(** Removing a request deletes it; an unknown id is ignored. *)
Lemma remove_request_spec b id :
  batch_ok b -> is_removed_sorted (batch_update_builder b) = false ->
  exists b', remove_request b id = Ok (req_id_to_index b !! id, b') /\ batch_ok b' /\ contents b' = delete id (contents b) /\
    req_id_to_index b' = delete id (req_id_to_index b) /\ settings b' = settings b /\ is_removed_sorted (batch_update_builder b') = false /\
    logitsprocs b' = logitsprocs b /\ moved (batch_update_builder b') = moved (batch_update_builder b) /\
    added (batch_update_builder b') = added (batch_update_builder b) /\
    removed_ (batch_update_builder b') = removed_ (batch_update_builder b) ++ match req_id_to_index b !! id with Some i => [i] | None => [] end.
Proof.
  intros Hok Hns. unfold remove_request. destruct (req_id_to_index b !! id) as [i|] eqn:Hi.
  2:{ exists b. rewrite app_nil_r, !delete_id; [done|done|]. by rewrite contents_lookup, Hi. }
  assert (Hi' := proj1 (ri_index _ _ Hok id i) Hi). pose proof (lookup_lt_Some _ _ _ Hi') as Hlt.
  unfold removed_append. rewrite Hns. cbn [bind with_builder _req_ids req_output_token_ids]. rewrite (ri_outs _ _ Hok), list_set_ok by done. cbn [bind].
  pose proof (lora_remove _ _ _ id (row b id i) (ri_lora _ _ Hok)) as Hl. rewrite contents_lookup, Hi in Hl. specialize (Hl eq_refl). cbn [row rw_lora] in Hl.
  assert (Hnew : builder_ok {| removed_ := removed_ (batch_update_builder b) ++ [i]; is_removed_sorted := false; moved := moved (batch_update_builder b);
                               added := added (batch_update_builder b) |}).
  { split; [|done]. cbn. apply NoDup_app. split; [apply (ri_builder _ _ Hok)|]. split; [|apply NoDup_singleton]. intros j Hj ->%list_elem_of_singleton.
    apply (ri_hole _ _ Hok) in Hj. congruence. }
  assert (Hrem : forall j, j ∈ removed_ (batch_update_builder b) ++ [i] <-> j ∈ removed_ (batch_update_builder b) \/ j = i).
  { intros j. by rewrite elem_of_app, list_elem_of_singleton. }
  unfold remove_lora. cbn [with_dicts with_sets with_rows with_builder cols request_lora_mapping lora_id_to_request_ids lora_id_to_lora_request].
  destruct (Z.eqb_spec (request_lora_mapping (cols b) i) 0) as [H0|H0]; [cbn [bind]|destruct Hl as (s & Hs & Hk & Hl); rewrite Hs; cbn [of_option bind]].
  - match goal with |- context [Ok (Some i, ?x)] => set (b' := x) end. destruct (removed_ok b b' i id) as [Hok' Hc]; try done.
    + apply remove_from_sets_flags.
    + intros j Hj. by apply remove_from_sets_other.
    + intros k j Hk Hj. apply row_is; cbn; rewrite ?lookup_delete_ne by done; try done; [|by apply remove_from_sets_other].
      rewrite (bool_decide_ext (k ∈ ib_pooling_params (sets b) ∖ {[id]}) (k ∈ ib_pooling_params (sets b))) by set_solver. done.
    + destruct (ri_shape _ _ Hok) as [S1 S2 S3]. by split.
    + by exists b'.
  - rewrite (bool_decide_true (request_lora_mapping (cols b) i ∈ lora_id_to_lora_request b)) by done.
    destruct (bool_decide (s ∖ {[id]} = ∅)) eqn:Es; cbn [bind];
      (match goal with |- context [Ok (Some i, ?x)] => set (b' := x) end; destruct (removed_ok b b' i id) as [Hok' Hc]; try done;
       [apply remove_from_sets_flags|intros j Hj; by apply remove_from_sets_other| | |by exists b']).
    1,3: intros k j Hk2 Hj; apply row_is; cbn; rewrite ?lookup_delete_ne, ?fn_lookup_insert_ne by done; try done; [|by apply remove_from_sets_other];
      rewrite (bool_decide_ext (k ∈ ib_pooling_params (sets b) ∖ {[id]}) (k ∈ ib_pooling_params (sets b))) by set_solver; done.
    all: destruct (ri_shape _ _ Hok) as [S1 S2 S3]; by split.
Qed.
Lemma move_state_spec b hole src tgt id :
  rows_inv b hole -> _req_ids b !! src = Some (Some id) -> _req_ids b !! tgt = Some None ->
  exists b', move_state b src tgt = Ok b' /\ rows_inv b' (fun k => k = src \/ (hole k /\ k <> tgt)) /\ contents b' = contents b /\
    settings b' = settings b /\ _req_ids b' = <[src := None]> (<[tgt := Some id]> (_req_ids b)) /\
    req_id_to_index b' = <[id := tgt]> (req_id_to_index b) /\
    batch_update_builder b' = moved_append (batch_update_builder b) (src, tgt, UNIDIRECTIONAL) /\ logitsprocs b' = logitsprocs b /\ sets b' = sets b /\
    same_masks b b'.
Proof.
  intros Hinv Hs Ht. pose proof (ri_shape _ _ Hinv) as [S1 S2 S3]. assert (Hne : src <> tgt) by congruence.
  pose proof (lookup_lt_Some _ _ _ Hs) as Ls. pose proof (lookup_lt_Some _ _ _ Ht) as Lt.
  unfold move_state. cbn [with_builder _req_ids req_output_token_ids]. rewrite (ri_outs _ _ Hinv), Hs. cbn [of_option bind].
  cbn [bind]. rewrite (list_set_ok (_req_ids b) tgt) by done. cbn [bind]. rewrite list_set_ok by (by rewrite length_insert). cbn [bind].
  pose proof (proj2 (ri_index _ _ Hinv _ _) Hs) as Hx.
  match goal with |- context [Ok ?x] => set (b' := x) end. exists b'. split; [done|].
  assert (Hgen : generators b !! tgt = None /\ bad_words_token_ids b !! tgt = None).
  { split; apply eq_None_not_Some; intros Hi; destruct (ri_dicts _ _ Hinv tgt) as [i Hi']; auto; congruence. }
  assert (Hids : forall k, <[src := None]> (<[tgt := Some id]> (_req_ids b)) !! k = if decide (k = src) then Some None else if decide (k = tgt) then Some (Some id) else _req_ids b !! k).
  { intros k. destruct (decide (k = src)) as [->|N1]; [by rewrite list_lookup_insert_eq by (by rewrite length_insert)|].
    rewrite list_lookup_insert_ne by done. destruct (decide (k = tgt)) as [->|N2]; [by rewrite list_lookup_insert_eq|by rewrite list_lookup_insert_ne]. }
  assert (Hind : forall i k, i <> id -> req_id_to_index b !! i = Some k -> k <> src /\ k <> tgt).
  { intros i k Hi Hk. split; intros ->; [apply Hi; by eapply index_inj|]. apply (ri_index _ _ Hinv) in Hk. congruence. }
  assert (Hcont : contents b' = contents b).
  { apply contents_ext.
    - intros i k. cbn. destruct (decide (i = id)) as [->|Hi].
      + rewrite lookup_insert_eq. intros [= <-]. exists src. split; [done|]. destruct Hgen as [G1 G2].
        apply row_is; cbn; rewrite ?fn_lookup_insert, ?move_key_lookup, ?decide_True by done; try done.
        * unfold np_copy_prefix. rewrite take_app_length'; [done|]. rewrite length_take, S1. specialize (S2 src). lia.
        * by apply move_rows_ok.
        * unfold sampling_row. cbn. by rewrite !fn_lookup_insert.
      + rewrite lookup_insert_ne by done. intros Hk. exists k. split; [done|]. destruct (Hind i k Hi Hk) as [N1 N2]. destruct Hgen as [G1 G2].
        apply row_is; cbn; rewrite ?fn_lookup_insert_ne, ?move_key_lookup, ?decide_False by done; try done.
        * by apply move_rows_ok.
        * unfold sampling_row. cbn. by rewrite !fn_lookup_insert_ne.
    - intros i. cbn. destruct (decide (i = id)) as [->|Hi]; [by rewrite lookup_insert_eq|by rewrite lookup_insert_ne]. }
  assert (Hmask : same_masks b b').
  { split; [|done]. apply map_eq. intros i. rewrite !masks_lookup. cbn. unfold mask_row. destruct (decide (i = id)) as [->|Hi].
    - rewrite lookup_insert_eq, Hx. cbn. destruct (allowed_token_ids_mask_cpu (cols b)); [by rewrite fn_lookup_insert|done].
    - rewrite lookup_insert_ne by done. destruct (req_id_to_index b !! i) as [k|] eqn:Ek; [|done]. destruct (Hind i k Hi Ek) as [_ N2]. cbn.
      destruct (allowed_token_ids_mask_cpu (cols b)); [by rewrite fn_lookup_insert_ne|done]. }
  split; [|split; [done|split; [|done]]].
  - split; try done.
    + intros i k. cbn. rewrite Hids. destruct (decide (i = id)) as [->|Hi].
      * rewrite lookup_insert_eq. destruct (decide (k = src)); [naive_solver congruence|]. destruct (decide (k = tgt)); [naive_solver|].
        rewrite <-(ri_index _ _ Hinv), Hx. naive_solver congruence.
      * rewrite lookup_insert_ne by done. destruct (decide (k = src)) as [->|N1]; [split; [by intros [? _]%(Hind _ _ Hi)|done]|].
        destruct (decide (k = tgt)) as [->|N2]; [split; [by intros [_ ?]%(Hind _ _ Hi)|congruence]|]. apply (ri_index _ _ Hinv).
    + intros k. cbn. rewrite Hids, (ri_hole _ _ Hinv). destruct (decide (k = src)); [tauto|]. destruct (decide (k = tgt)); [naive_solver congruence|]. naive_solver.
    + cbn. rewrite !length_insert. apply (ri_max _ _ Hinv).
    + cbn. split; apply (ri_builder _ _ Hinv).
    + intros k. cbn. destruct Hgen as [G1 G2]. rewrite Hids, !move_key_lookup by done. pose proof (ri_dicts _ _ Hinv k) as Hd.
      destruct (decide (k = tgt)) as [->|N2]; [rewrite decide_False by done; by exists id|]. destruct (decide (k = src)) as [->|N1]; [|done]. by intros [[? ?]|[? ?]].
    + intros i Hk. apply (ri_flags _ _ Hinv). cbn in Hk. destruct (decide (i = id)) as [->|Hi]; [by rewrite lookup_insert_eq in Hk|by rewrite lookup_insert_ne in Hk].
    + rewrite Hcont. apply (ri_lora _ _ Hinv).
    + split; cbn; [| |by apply move_rows_ok].
      * intros k. destruct (decide (k = tgt)) as [->|Hk]; [rewrite fn_lookup_insert|by rewrite fn_lookup_insert_ne].
        unfold np_copy_prefix. rewrite length_app, length_take, length_drop, !S1. specialize (S2 src). lia.
      * intros k. destruct (decide (k = tgt)) as [->|Hk]; [by rewrite fn_lookup_insert|by rewrite fn_lookup_insert_ne].
  - pose proof (proj2 (proj2 (proj2 (move_rows_ok (block_table b) src tgt S3)))) as Hst. unfold settings. f_equal. exact Hst.
Qed.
——
_The problem_: Go through the listing above and copy each line in which the string "cols" is found.

_Solution to this task_:
  unfold remove_lora. cbn [with_dicts with_sets with_rows with_builder cols request_lora_mapping lora_id_to_request_ids lora_id_to_lora_request].
  destruct (Z.eqb_spec (request_lora_mapping (cols b) i) 0) as [H0|H0]; [cbn [bind]|destruct Hl as (s & Hs & Hk & Hl); rewrite Hs; cbn [of_option bind]].
  - rewrite (bool_decide_true (request_lora_mapping (cols b) i ∈ lora_id_to_lora_request b)) by done.
    - rewrite lookup_insert_eq, Hx. cbn. destruct (allowed_token_ids_mask_cpu (cols b)); [by rewrite fn_lookup_insert|done].
      destruct (allowed_token_ids_mask_cpu (cols b)); [by rewrite fn_lookup_insert_ne|done]. }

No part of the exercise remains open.